Again, the tests have --threads=1 forced for ld.lld for 32-bit platforms, here armv7.

So, overall: BE_AMDGPU is the big RAM+SWAP usage option. BE_FREEBSD is next but has noticeably smaller such usage. BE_WASM makes little difference. [I'm not going to test BE_STANDARD.] It might well be that BE_FREEBSD+BE_AMDGPU+BE_WASM would be similar to BE_NATIVE+BE_AMDGPU+BE_WASM for RAM+SWAP needs (but not for time taken).

The native armv7, 2 GiByte, Cortex-A7, OrangePi+ 2ed test with BE_NATIVE but without BE_AMDGPU and without BE_WASM build of devel/llvm19 finally finished successfully, over 46 hrs after it started, so somewhat under 4 times as long as on the RPi4B. The OPi+2ed has somewhat more "avail memory" than resulted from the RPi4B total_mem assignment that I'd used.

# dmesg -a | grep " memory "
real memory  = 2113130496 (2015 MB)
avail memory = 2053459968 (1958 MB)

[00:05:23] [02] [00:00:00] Building   devel/llvm19@default | llvm19-19.1.0.r2
[1D:22:46:22] [02] [1D:22:40:59] Finished   devel/llvm19@default | llvm19-19.1.0.r2: Success ending TMPFS: 0.00 GiB

Mem: . . . , 1484Mi MaxObsActive, 264892Ki MaxObsWired, 1773Mi MaxObs(Act+Wir+Lndry)
Swap: 3685Mi Total, . . . , 11284Ki MaxObsUsed, 1560Mi MaxObs(Act+Lndry+SwapUsed), 1778Mi MaxObs(A+Wir+L+SU), 1924Mi (A+W+L+SU+InAct)

It indicates using somewhat under just 12 MiByte of swap space for the 4-core ALLOW_MAKE_JOBS based build (with only the one builder active) that was for having room for -gline-tables-only information [indicating some room for growth when not having such information].

Again: the tests have --threads=1 forced for ld.lld for 32-bit platforms, here armv7. USE_TMPFS=no too.

So the proposed defaults fit this 2 GiByte RAM context, although some SWAP space needs to be part of the configuration for reliability/growth. (I do not plan on testing a 1 GiByte RPi*, neither native armv7 nor aarch64-as-armv7.)

If it turns out that default threading in ld.lld leads to OOM or process allocation failure problems, then there is a viable, simple to implement alternative that leads to --thread=1 implicitly for 32-bit ld.lld that get the kind of results my testing shows.

I'd be happy to add a --threads=1 patch since that seems to be useful.
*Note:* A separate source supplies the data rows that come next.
(** A start that fails says which variable is at fault: the error names a required
    variable that is missing, or one whose value does not parse (an integer out of
    the range of its field included), or the malformed network; and the serverless
    container starts, or fails, the same whatever the variables of Redis, the queue
    and the token keys are. *)
Theorem config_errors env :
  (∀ err, fst (from_env env) = Err err → config_fault env err) ∧
  (∀ env', env "APP_MODE" = Some "serverless-worker" →
     (∀ key, key ∉ unused_by_serverless → env' key = env key) → fst (from_env env') = fst (from_env env)).
Proof using Type.
  split.
  - intros err Hr. destruct (from_env_spec env) as [_ Hs]. by rewrite Hr in Hs.
  - intros env' Hmode Hag. destruct (serverless_agree env env') as (r & -> & ->); [|done|done].
    intros key Hk. apply Hag. by apply bool_decide_eq_true in Hk.
Qed.
End errors.

(** ** A deployment *)

(** Libraries that know one network and take keys as they are. *)
Definition one_net : IpLib := {|
  IpAddr := string; IpNet := unit; ip_parse := Some; ip_to_string := λ s, s;
  net_contains := λ _ ip, starts_with "10." ip |}.
#[local] Existing Instance one_net.
#[local] Instance text_config : ConfigLib :=
  {| socket_addr_parse := λ _, Ok tt; base64_decode := λ s, Ok s;
     net_parse := λ s, if decide (s = "10.0.0.0/8") then Some tt else None |}.
Lemma one_net_text : lacks "," "10.0.0.0/8" = true ∧ trim "10.0.0.0/8" = "10.0.0.0/8" ∧ is_empty "10.0.0.0/8" = false.
Proof. done. Qed.
#[local] Instance text_laws : ConfigLaws :=
  {| base64_encode := λ s, s; net_to_string := λ _, "10.0.0.0/8"; base64_roundtrip := λ _, eq_refl;
     net_roundtrip := λ n, match n with tt => eq_refl end; net_text := λ _, one_net_text |}.
Definition dev_env : EnvVars := λ key,
  str_case key [ ("DATABASE_URL", Some "postgres://db"); ("S3_ENDPOINT", Some "http://s3"); ("S3_BUCKET", Some "ciel");
    ("QUEUE_ENDPOINT", Some "http://sqs"); ("QUEUE_NAME", Some "media"); ("ADMIN_TOKEN", Some "");
    ("PASETO_ACCESS_KEY", Some "0123456789abcdef0123456789abcdef");
    ("PASETO_REFRESH_KEY", Some "fedcba9876543210fedcba9876543210") ] None.
Definition dev_config : AppConfig :=
  mkAppConfig "0.0.0.0:8080" "api" "postgres://db" "redis://127.0.0.1/" "http://s3" None "fr-par" "ciel" "http://sqs"
    "fr-par" "media" "" "" 25 5 300 1800 30 (Some "") 900 10485760 "0123456789abcdef0123456789abcdef"
    "fedcba9876543210fedcba9876543210" 15 30 10 false [] 2048.
Example dev_env_read : fst (from_env dev_env) = Ok dev_config.
Proof. vm_compute. reflexivity. Qed.

Lemma config_roundtrip_witness :
  describes dev_env dev_config ∧ config_ok dev_config ∧ fst (from_env (to_env dev_config)) = Ok dev_config.
Proof.
  destruct (config_roundtrip dev_config) as (Hd & Hr & Hok).
  assert (config_ok dev_config) as Hc by (apply (Hok dev_env); vm_compute; reflexivity).
  split; [apply Hd; vm_compute; reflexivity|]. split; [exact Hc|]. by rewrite (Hr Hc).
Defined.

(** Without its database the service does not start, and says so. *)
Lemma config_errors_witness :
  config_fault (λ _, None) "missing required env var: PASETO_ACCESS_KEY".
Proof. apply (proj1 (config_errors (λ _, None))). vm_compute. reflexivity. Defined.

Example negative_capacity :
  fst (from_env (λ key, if decide (key = "NOTIFICATION_QUEUE_CAPACITY") then Some "-1" else dev_env key))
  = Err "invalid NOTIFICATION_QUEUE_CAPACITY: invalid digit found in string".
Proof. vm_compute. reflexivity. Qed.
I'm not sure if we should do it for all 32-bit platforms or make it an option that defaults to enabled on 32-bit platforms.

I'd be happy to add a --threads=1 patch since that seems to be useful. I'm not sure if we should do it for all 32-bit platforms or make it an option that defaults to enabled on 32-bit platforms.

I'm fine with alternatives to how I enabled testing with --threads=1 based ld.lld . I just did enough to simply allow the tests. An option with varying defaults based on the platform being targeted seems reasonable to me.

This revision was not accepted when it landed; it landed in state Needs Review.Aug 27 2024, 7:23 PM
This revision was automatically updated to reflect the committed changes.